== Task description ==
Among the entries below, only the lines starting at the one with "trojan_client : Type;" and ending at the one with "(MediumTrojan (trojan_new c))", both included, are to be printed exactly.

== Data extracts ==

*** Block opens ***

(* ===== verification/Egress.v ===== *)
(** * Egress: the execution graph behind a selection decision

    [crates/dynet-ingress/src/egress.rs], [egress/graph.rs], [egress/reloadable.rs] and
    the error signals of [egress/observation.rs]. The protocol clients are a parameter:
    their constructors use foreign crates (uuid, base64, curve points), and what a
    dispatched session does on the wire is not modelled here. Dispatch itself returns
    the call that the code awaits: which node carries the session and through which
    dialer. *)
From Stdlib Require Import ZArith Lia Strings.Byte Ascii String Sorting.Sorted.
From stdpp Require Import base list numbers option strings gmap sets sorting.
From S2P Require Import Prelude Collections Net RustStd Model Stores ConfigData.
Local Open Scope string_scope.
Local Open Scope nat_scope.

(** ** Errors *)
Record EgressError := {
  ee_stage : string;
  ee_upstream : option SocketAddr;
  ee_message : string;
  ee_client_to_upstream_bytes : option Z;
  ee_upstream_to_client_bytes : option Z;
}.

Definition egress_error (stage : string) (upstream : option SocketAddr) (message : string) : EgressError :=
  {| ee_stage := stage; ee_upstream := upstream; ee_message := message;
     ee_client_to_upstream_bytes := None; ee_upstream_to_client_bytes := None |}.

Definition with_plaintext_bytes (e : EgressError) (up down : Z) : EgressError :=
  {| ee_stage := ee_stage e; ee_upstream := ee_upstream e; ee_message := ee_message e;
     ee_client_to_upstream_bytes := Some up; ee_upstream_to_client_bytes := Some down |}.

Record EgressErrorSignal := {
  sig_code : string;
  sig_class : string;
  sig_side : string;
  sig_phase : string;
  sig_protocol_phase : string;
  sig_score_impact : string;
}.

Definition signal (code class side phase protocol_phase score_impact : string) : EgressErrorSignal :=
  {| sig_code := code; sig_class := class; sig_side := side; sig_phase := phase;
     sig_protocol_phase := protocol_phase; sig_score_impact := score_impact |}.

Definition contains_eof (m : string) : bool :=
  contains "early eof" m || contains "unexpected eof" m || contains "end of file" m.

Definition response_salt_eof (m : string) : bool := contains "response salt" m && contains_eof m.

(** The pairs that have a code of their own. *)
Definition protocol_codes : list (string * string) :=
  [("ss", "response-salt-eof"); ("ss", "response-eof"); ("ss", "request-write-failed");
   ("ss", "protocol-invalid"); ("trojan", "response-eof"); ("trojan", "request-write-failed");
   ("trojan", "tls-handshake-failed"); ("trojan", "protocol-invalid"); ("vmess", "response-eof");
   ("vmess", "request-write-failed"); ("vmess", "protocol-invalid"); ("vless", "response-eof");
   ("vless", "request-write-failed"); ("vless", "reality-handshake-eof");
   ("vless", "tls-handshake-failed"); ("vless", "protocol-invalid");
   ("direct", "request-write-failed"); ("direct", "egress-error")].

Definition protocol_code (protocol suffix : string) : string :=
  if bool_decide ((protocol, suffix) ∈ protocol_codes) then protocol ++ "-" ++ suffix
  else "egress-error".

Definition classify_egress_error (protocol : string) (e : EgressError) : EgressErrorSignal :=
  let message := to_ascii_lowercase (ee_message e) in
  let stage := ee_stage e in
  let code := protocol_code protocol in
  if String.eqb stage "egress-resolve" then
    signal "resolve-failed" "connect-failed" "local" "resolve" "resolve" "hard-failure"
  else if String.eqb stage "egress-connect" then
    signal "connect-failed" "connect-failed" "upstream" "connect" "connect" "hard-failure"
  else if String.eqb stage "inbound-write" || contains "broken pipe" message then
    signal "client-write-failed" "client-aborted" "client" "relay" "downstream-write" "neutral"
  else if response_salt_eof message then
    signal (code "response-salt-eof") "no-response-before-first-byte" "upstream"
      "response-first-byte" "response-salt" "hard-failure"
  else if String.eqb stage "outbound-read" && contains_eof message then
    signal (code "response-eof") "response-interrupted" "upstream" "response-frame" "response-read"
      "hard-failure"
  else if String.eqb stage "outbound-write" then
    signal (code "request-write-failed") "request-write-failed" "upstream" "request-write"
      "request-write" "hard-failure"
  else if String.eqb stage "outbound-tls" && contains "reality handshake" message then
    signal (code "reality-handshake-eof") "handshake-failed" "upstream" "handshake"
      "reality-handshake" "hard-failure"
  else if String.eqb stage "outbound-tls" then
    signal (code "tls-handshake-failed") "handshake-failed" "upstream" "handshake" "tls-handshake"
      "hard-failure"
  else if String.eqb stage "outbound-crypto" || String.eqb stage "outbound-protocol" then
    signal (code "protocol-invalid") "protocol-invalid" "protocol" "response-frame" stage
      "hard-failure"
  else signal (code "egress-error") "unknown-failure" "unknown" stage stage "hard-failure".

Definition bytes_field (name : string) (o : option Z) : list (string * string) :=
  match o with Some b => [(name, to_string b)] | None => [] end.

(** [push_egress_error_fields] *)
Definition egress_error_fields (protocol : string) (e : EgressError) : list (string * string) :=
  let s := classify_egress_error protocol e in
  ([("errorStage", ee_stage e); ("error", ee_message e)]
   ++ bytes_field "clientToUpstreamBytes" (ee_client_to_upstream_bytes e)
   ++ bytes_field "upstreamToClientBytes" (ee_upstream_to_client_bytes e)
   ++ [("errorCode", sig_code s); ("errorClass", sig_class s); ("errorSide", sig_side s);
       ("errorPhase", sig_phase s); ("errorProtocolPhase", sig_protocol_phase s);
       ("errorScoreImpact", sig_score_impact s)])%list.

(** ** The clients *)
Class EgressClients := {
  ss_client : Type;
  trojan_client : Type;
  vless_client : Type;
  vmess_client : Type;
  ss_new : ShadowsocksConfig → string + ss_client;
  trojan_new : TrojanConfig → trojan_client;
  vless_new : VlessConfig → string + vless_client;
  vmess_new : VmessConfig → string + vmess_client;
}.

Section graph.
Context `{Clients : EgressClients}.

Inductive EgressMedium :=
| MediumDirect
| MediumShadowsocks (c : ss_client)
| MediumTrojan (c : trojan_client)
| MediumVless (c : vless_client)
| MediumVmess (c : vmess_client).

(** [EgressMedium::try_from] *)
Definition medium_of (c : EgressNodeConfig) : outcome string EgressMedium :=
  match c with
  | EgressDirect => Ok MediumDirect
  | EgressShadowsocks c => m ← of_result (ss_new c); Ok (MediumShadowsocks m)
  | EgressTrojan c => Ok (MediumTrojan (trojan_new c))
  | EgressVless c => m ← of_result (vless_new c); Ok (MediumVless m)
  | EgressVmess c => m ← of_result (vmess_new c); Ok (MediumVmess m)
  end.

*** Block closes ***

== Solution to this exercise ==
  trojan_client : Type;
  vless_client : Type;
  vmess_client : Type;
  ss_new : ShadowsocksConfig → string + ss_client;
  trojan_new : TrojanConfig → trojan_client;
  vless_new : VlessConfig → string + vless_client;
  vmess_new : VmessConfig → string + vmess_client;
}.

Section graph.
Context `{Clients : EgressClients}.

Inductive EgressMedium :=
| MediumDirect
| MediumShadowsocks (c : ss_client)
| MediumTrojan (c : trojan_client)
| MediumVless (c : vless_client)
| MediumVmess (c : vmess_client).

(** [EgressMedium::try_from] *)
Definition medium_of (c : EgressNodeConfig) : outcome string EgressMedium :=
  match c with
  | EgressDirect => Ok MediumDirect
  | EgressShadowsocks c => m ← of_result (ss_new c); Ok (MediumShadowsocks m)
  | EgressTrojan c => Ok (MediumTrojan (trojan_new c))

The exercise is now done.